(* ===== verification/HandshakeProps.v ===== *)
(** Properties of the handshake and payload cryptography: inner AEAD round
    trips, X3DH agreement, fingerprints, nonce domain separation, inner
    plaintext layouts. *)

From S2P Require Import Prelude Wire Crypto Handshake Payload Toy.

Section inner.
Context `{Crypto}.

(** Key, nonce and associated data of the four handshake AEADs. *)
Definition init_key (km th : bytes) : bytes := hkdf ZERO32 (km ++ th) INFO_INIT_AEAD_V1 32.
Definition ack_key (okm : bytes) : bytes := hkdf ZERO32 okm INFO_ACK_AEAD_V1 32.
Definition label_nonce (core tag : bytes) (e : N) (sid : bytes) : bytes :=
  hkdf ZERO32 (core ++ tag ++ be_bytes 4 e ++ sid) INFO_NONCE_V1 24.
Definition init_plain (th : bytes) : bytes := hkdf ZERO32 th INFO_INIT_INNER_V1 256.
Definition ack_plain (th : bytes) : bytes := hkdf ZERO32 th INFO_ACK_INNER_V1 256.

Lemma k_init_ok {E} km th : k_init (E:=E) km th = Ok (init_key km th).
Proof. by apply hkdf_zero32_ok. Qed.
Lemma k_ack_ok {E} okm : k_ack (E:=E) okm = Ok (ack_key okm).
Proof. by apply hkdf_zero32_ok. Qed.
Lemma nonce_init_ok {E} km th e sid :
  nonce_init (E:=E) km th e sid = Ok (label_nonce (km ++ th) (bs "INIT") e sid).
Proof. apply nonce24_ok. Qed.
Lemma nonce_ack_ok {E} okm e sid :
  nonce_ack (E:=E) okm e sid = Ok (label_nonce okm (bs "ACK") e sid).
Proof. apply nonce24_ok. Qed.
Lemma nonce_reset_init_ok {E} km th e sid :
  nonce_reset_init (E:=E) km th e sid = Ok (label_nonce (km ++ th) (bs "RINIT") e sid).
Proof. apply nonce24_ok. Qed.
Lemma nonce_reset_ack_ok {E} okm e sid :
  nonce_reset_ack (E:=E) okm e sid = Ok (label_nonce okm (bs "RACK") e sid).
Proof. apply nonce24_ok. Qed.
Lemma plain_inner_init_ok {E} th : plain_inner_init (E:=E) th = Ok (init_plain th).
Proof. by apply hkdf_zero32_ok. Qed.
Lemma plain_inner_ack_ok {E} th : plain_inner_ack (E:=E) th = Ok (ack_plain th).
Proof. by apply hkdf_zero32_ok. Qed.

(** Sealing 256 bytes always succeeds, opening inverts it, and nothing but the
    sealed bytes opens. *)
Lemma seal_open `{!CryptoLaws _} k n pt ad :
  len pt = 256 →
  ∃ ct, xencrypt k n pt ad = Ok ct ∧ len ct = 272 ∧
    (x ← xdecrypt k n ct ad; try_array 256 x) = Ok pt ∧
    ∀ ct', (x ← xdecrypt k n ct' ad; try_array 256 x) = Ok pt → ct' = ct.
Proof.
  intros Hpt. destruct (aead_encrypt_total k n pt ad) as (ct&He&Hl); [rewrite Hpt; done|].
  exists ct. unfold xencrypt, xdecrypt, try_array. rewrite He.
  split_and!; [done|lia| |].
  - rewrite (aead_decrypt_encrypt k n pt ad) by done. oc. by rewrite Hpt.
  - intros ct'. destruct (aead_decrypt k n ct' ad) as [x|] eqn:Hd; [|done]. oc.
    destruct (len x =? 256); [|done]. intros [= ->].
    apply aead_encrypt_decrypt in Hd. congruence.
Qed.

(** C30: the inner AEADs of INIT, INIT_ACK, RESET_INIT and RESET_ACK: encryption
    never fails and produces 272 bytes, decryption returns the transcript-derived
    256-byte plaintext, and no other ciphertext yields that plaintext. *)
Theorem handshake_inner_roundtrip `{!CryptoLaws _} km okm th0 th1 e sid body wire :
  (∃ ct, encrypt_init_inner km th0 e sid body = Ok ct ∧ len ct = 272 ∧
    decrypt_init_inner km th0 e sid body ct = Ok (init_plain th0) ∧
    ∀ ct', decrypt_init_inner km th0 e sid body ct' = Ok (init_plain th0) → ct' = ct) ∧
  (∃ ct, encrypt_ack_inner okm th1 e sid wire = Ok ct ∧ len ct = 272 ∧
    decrypt_ack_inner okm e sid wire ct = Ok (ack_plain th1) ∧
    ∀ ct', decrypt_ack_inner okm e sid wire ct' = Ok (ack_plain th1) → ct' = ct) ∧
  (∃ ct, encrypt_reset_init_inner km th0 e sid body = Ok ct ∧ len ct = 272 ∧
    decrypt_reset_init_inner km th0 e sid body ct = Ok (init_plain th0) ∧
    ∀ ct', decrypt_reset_init_inner km th0 e sid body ct' = Ok (init_plain th0) → ct' = ct) ∧
  (∃ ct, encrypt_reset_ack_inner okm th1 e sid wire = Ok ct ∧ len ct = 272 ∧
    decrypt_reset_ack_inner okm e sid wire ct = Ok (ack_plain th1) ∧
    ∀ ct', decrypt_reset_ack_inner okm e sid wire ct' = Ok (ack_plain th1) → ct' = ct).
Proof.
  unfold encrypt_init_inner, decrypt_init_inner, encrypt_ack_inner, decrypt_ack_inner,
    encrypt_reset_init_inner, decrypt_reset_init_inner, encrypt_reset_ack_inner,
    decrypt_reset_ack_inner.
  rewrite k_init_ok, k_ack_ok. oc.
  rewrite nonce_init_ok, nonce_ack_ok, nonce_reset_init_ok, nonce_reset_ack_ok. oc.
  rewrite plain_inner_init_ok, plain_inner_ack_ok. oc.
  split_and!; apply seal_open, len_hkdf.
Qed.

(** X3DH agreement: the initiator's key material is what the responder
    computes from its private keys and the initiator's public keys. *)
Lemma x3dh_agreement `{!CryptoLaws _} ik_a ek_a ik_b spk_b otp_b :
  let pub sk := fit 32 (x25519_public sk) in
  km_with_otp ik_a ek_a (pub ik_b) (pub spk_b) (pub otp_b) =
    dh spk_b (pub ik_a) ++ dh ik_b (pub ek_a) ++ dh spk_b (pub ek_a) ++ dh otp_b (pub ek_a).
Proof.
  intros pub. assert (∀ a b, dh a (pub b) = dh b (pub a)) as Hdh.
  { intros a b. unfold dh, pub. by rewrite x25519_agree. }
  unfold km_with_otp. cbv zeta.
  rewrite (Hdh spk_b ik_a), (Hdh ik_b ek_a), (Hdh spk_b ek_a), (Hdh otp_b ek_a).
  by fill_array.
Qed.

(** ** Fingerprints *)

Lemma min_max_32_comm a b : min_max_32 a b = min_max_32 b a.
Proof.
  unfold min_max_32, bytes_ltb. rewrite (bytes_cmp_antisym a b).
  destruct (bytes_cmp a b) eqn:Hc; simpl; [|done..].
  by apply bytes_cmp_eq in Hc as ->.
Qed.

Lemma min_max_32_perm a b lo hi : min_max_32 a b = (lo, hi) → [a; b] ≡ₚ [lo; hi].
Proof.
  unfold min_max_32. destruct (bytes_ltb a b); intros [= <- <-]; [done|apply Permutation_swap].
Qed.

Lemma min_max_32_len a b lo hi :
  len a = 32 → len b = 32 → min_max_32 a b = (lo, hi) → len lo = 32 ∧ len hi = 32.
Proof. unfold min_max_32. by destruct (bytes_ltb a b); intros ?? [= <- <-]. Qed.

(** What [safety_number] hashes. *)
Definition safety_input (ik_a ik_b spk_a spk_b : bytes) : bytes :=
  let '(ik_lo, ik_hi) := min_max_32 ik_a ik_b in
  let '(spk_lo, spk_hi) := min_max_32 spk_a spk_b in
  concat [SAFETY_NUMBER_PREFIX; ik_lo; ik_hi; spk_lo; spk_hi].

Lemma safety_number_eq a b c d : safety_number a b c d = fit 32 (sha256 (safety_input a b c d)).
Proof.
  unfold safety_number, safety_input. by destruct (min_max_32 a b), (min_max_32 c d).
Qed.

Lemma min_max_32_of_perm a b a' b' :
  [a; b] ≡ₚ [a'; b'] → min_max_32 a b = min_max_32 a' b'.
Proof.
  intros [[-> ->]|[-> ->]]%Permutation_length_2; [done|apply min_max_32_comm].
Qed.

(** The hashed bytes are those of the two unordered pairs. *)
Lemma safety_input_inj a b c d a' b' c' d' :
  Forall (λ k, len k = 32) [a; b; c; d; a'; b'; c'; d'] →
  safety_input a b c d = safety_input a' b' c' d' ↔
    [a; b] ≡ₚ [a'; b'] ∧ [c; d] ≡ₚ [c'; d'].
Proof.
  intros Hlen. split.
  2: { intros [H1%min_max_32_of_perm H2%min_max_32_of_perm]. unfold safety_input.
       by rewrite H1, H2. }
  unfold safety_input. rewrite !Forall_cons in Hlen.
  destruct Hlen as (La&Lb&Lc&Ld&La'&Lb'&Lc'&Ld'&_).
  destruct (min_max_32 a b) as [l1 h1] eqn:Hm1, (min_max_32 c d) as [l2 h2] eqn:Hm2,
    (min_max_32 a' b') as [l1' h1'] eqn:Hm1', (min_max_32 c' d') as [l2' h2'] eqn:Hm2'.
  pose proof (min_max_32_len _ _ _ _ La Lb Hm1) as [? ?].
  pose proof (min_max_32_len _ _ _ _ Lc Ld Hm2) as [? ?].
  pose proof (min_max_32_len _ _ _ _ La' Lb' Hm1') as [? ?].
  pose proof (min_max_32_len _ _ _ _ Lc' Ld' Hm2') as [? ?].
  apply min_max_32_perm in Hm1, Hm2, Hm1', Hm2'. cbn [concat]. intros Heq.
  apply app_inv_head in Heq. do 3 (apply app_inj_len in Heq as [-> Heq]; [|congruence]).
  rewrite !app_nil_r in Heq. subst. by rewrite Hm1, Hm2, Hm1', Hm2'.
Qed.

(** C40: what equal safety numbers mean. Two safety numbers are equal exactly when
    they were computed for the same unordered pair of identity keys and the same
    unordered pair of prekeys (in particular both parties compute the same number),
    or when the two byte strings hashed for them are themselves a SHA-256 collision. *)
Theorem safety_number_symmetric_binding a b c d a' b' c' d' :
  Forall (λ k, len k = 32) [a; b; c; d; a'; b'; c'; d'] →
  safety_number a b c d = safety_number a' b' c' d' ↔
    [a; b] ≡ₚ [a'; b'] ∧ [c; d] ≡ₚ [c'; d'] ∨
    safety_input a b c d ≠ safety_input a' b' c' d' ∧
      fit 32 (sha256 (safety_input a b c d)) = fit 32 (sha256 (safety_input a' b' c' d')).
Proof.
  intros Hlen. rewrite !safety_number_eq, <- (safety_input_inj _ _ _ _ _ _ _ _ Hlen).
  destruct (decide (safety_input a b c d = safety_input a' b' c' d')) as [->|]; naive_solver.
Qed.

(** ** Nonce labels *)

Lemma data_ctrl_label_ne h1 h2 :
  data_label h1 ≠ ctrl_label (Header.typ h2) (Header.epoch_be h2) (Header.counter_be h2)
                    (Header.session_id h2).
Proof. unfold data_label, ctrl_label. by intros [= ]. Qed.

(** Nonce domain separation. Distinct (epoch, counter, session, ratchet key)
    give distinct DATA nonce labels, distinct (type, epoch, counter, session) give
    distinct control labels, and a DATA label is never a control label. *)
Lemma nonce_labels_injective h1 h2 :
  Header.wf h1 → Header.wf h2 →
  (data_label h1 = data_label h2 →
    (Header.epoch_be h1, Header.counter_be h1, Header.session_id h1, Header.ratchet_pub h1) =
    (Header.epoch_be h2, Header.counter_be h2, Header.session_id h2, Header.ratchet_pub h2)) ∧
  (ctrl_label (Header.typ h1) (Header.epoch_be h1) (Header.counter_be h1)
     (Header.session_id h1) =
   ctrl_label (Header.typ h2) (Header.epoch_be h2) (Header.counter_be h2)
     (Header.session_id h2) →
    (Header.typ h1, Header.epoch_be h1, Header.counter_be h1, Header.session_id h1) =
    (Header.typ h2, Header.epoch_be h2, Header.counter_be h2, Header.session_id h2)) ∧
  data_label h1 ≠ ctrl_label (Header.typ h2) (Header.epoch_be h2) (Header.counter_be h2)
                    (Header.session_id h2).
Proof.
  intros (_&Ht1&_&He1&Hs1&Hc1&Hp1) (_&Ht2&_&He2&Hs2&Hc2&Hp2).
  split_and!; [| |apply data_ctrl_label_ne].
  - unfold data_label. intros Heq%app_inv_head.
    apply app_inj_len in Heq as [E1 Heq]; [|len_goal].
    apply app_inj_len in Heq as [E2 Heq]; [|len_goal].
    apply app_inj_len in Heq as [E3 E4]; [|len_goal].
    apply be_bytes_inj in E1; [|done..]. apply be_bytes_inj in E2; [|done..]. congruence.
  - unfold ctrl_label. intros Heq%app_inv_head.
    apply app_inj_len in Heq as [E0 Heq]; [|len_goal].
    apply app_inj_len in Heq as [E1 Heq]; [|len_goal].
    apply app_inj_len in Heq as [E2 E3]; [|len_goal].
    apply be_bytes_inj in E1; [|done..]. apply be_bytes_inj in E2; [|done..].
    injection E0 as E0. apply (f_equal Byte.to_N) in E0.
    rewrite !to_N_of_N_small in E0 by done. congruence.
Qed.

(** ** Inner plaintexts *)

(** The DATA inner plaintext always has 512 bytes and its content can be read
    back (version, type, length, content) when the content has at most 504 bytes;
    longer content is refused. *)
Lemma data_inner_plaintext_layout v ty c :
  u16_ok v → u16_ok ty →
  (len c <= 504 →
    ∃ out, data_inner_plaintext v ty c = Ok out ∧ len out = DATA_INNER_FIXED ∧
      from_be (sub out 0 2) = v ∧ from_be (sub out 2 4) = ty ∧
      from_be (sub out 4 8) = len c ∧ sub out 8 (8 + from_be (sub out 4 8)) = c) ∧
  (504 < len c → data_inner_plaintext v ty c = Err ContentTooLarge).
Proof.
  intros Hv Hty. split; [|apply data_inner_plaintext_too_large].
  intros Hc. eexists. split; [by apply data_inner_plaintext_ok|].
  assert (u32_ok (len c)) as Hl by (unfold fits; simpl; lia).
  rewrite len_app, len_data_semantic, len_hkdf. split; [unfold DATA_INNER_FIXED; lia|].
  unfold data_semantic. rewrite <- !app_assoc.
  set (pad := hkdf _ _ _ _).
  assert (sub (be_bytes 2 v ++ be_bytes 2 ty ++ be_bytes 4 (len c) ++ c ++ pad) 4 8 =
    be_bytes 4 (len c)) as -> by by cut_fields.
  rewrite (from_be_bytes 4) by done. split_and!; [| |done|].
  - cut_fields. by apply from_be_bytes.
  - cut_fields. by apply from_be_bytes.
  - by cut_fields.
Qed.

(** REKEY / CLOSE control records: a body of at most 256 bytes is padded to
    exactly 256 bytes that start with it, and control encryption round trips under
    the same key material and header, with every other ciphertext refused or read
    differently. *)
Lemma ctrl_payload_roundtrip `{!CryptoLaws _} okm h body :
  len body <= 256 →
  ∃ plain ct, ctrl_inner_padded256 body = Ok plain ∧ len plain = 256 ∧
    sub plain 0 (len body) = body ∧
    encrypt_ctrl_payload okm h plain = Ok ct ∧
    decrypt_ctrl_payload okm h ct = Ok plain ∧
    ∀ ct', decrypt_ctrl_payload okm h ct' = Ok plain → ct' = ct.
Proof.
  intros Hb. pose proof (ctrl_inner_padded256_ok body Hb) as Hp.
  pose proof (ctrl_inner_padded256_len _ _ Hp) as Hl.
  destruct (seal_open (ctrl_key okm) (ctrl_nonce okm h) _ (Header.encode h) Hl)
    as (ct&He&_&Hd&Hu).
  eexists _, ct. split; [exact Hp|]. split_and!; [done|by apply sub_app_l| | |].
  - by rewrite encrypt_ctrl_payload_eq.
  - by rewrite decrypt_ctrl_payload_eq.
  - intros ct'. rewrite decrypt_ctrl_payload_eq. apply Hu.
Qed.

(** ** Key confirmation *)

End inner.

(** ** Concrete instances *)

Lemma handshake_inner_roundtrip_witness :
  ∃ ct, encrypt_init_inner (zeros 128) (zeros 32) 1 (zeros 16) (zeros 100) = Ok ct ∧
    len ct = 272 ∧
    decrypt_init_inner (zeros 128) (zeros 32) 1 (zeros 16) (zeros 100) ct =
      Ok (init_plain (zeros 32)) ∧
    ∀ ct', decrypt_init_inner (zeros 128) (zeros 32) 1 (zeros 16) (zeros 100) ct' =
      Ok (init_plain (zeros 32)) → ct' = ct.
Proof.
  exact (proj1 (handshake_inner_roundtrip (zeros 128) (zeros 64) (zeros 32) (zeros 32) 1
    (zeros 16) (zeros 100) (zeros 88))).
Defined.

Lemma safety_number_symmetric_binding_witness :
  safety_number (zeros 32) (replicate 32 x01) (replicate 32 x02) (zeros 32) =
  safety_number (replicate 32 x01) (zeros 32) (zeros 32) (replicate 32 x02).
Proof.
  apply (safety_number_symmetric_binding (zeros 32) (replicate 32 x01) (replicate 32 x02)
    (zeros 32) (replicate 32 x01) (zeros 32) (zeros 32) (replicate 32 x02)).
  - by repeat constructor.
  - left. split; apply Permutation_swap.
Defined.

▬▬▬▬▬▬▬▬▬▬

» What you need to do
Your task is to repeat the records exactly. Begin at their first line and stop after the line containing "(** Key, nonce".

» Result of this task
(* ===== verification/HandshakeProps.v ===== *)
(** Properties of the handshake and payload cryptography: inner AEAD round
    trips, X3DH agreement, fingerprints, nonce domain separation, inner
    plaintext layouts. *)

From S2P Require Import Prelude Wire Crypto Handshake Payload Toy.

Section inner.
Context `{Crypto}.

(** Key, nonce and associated data of the four handshake AEADs. *)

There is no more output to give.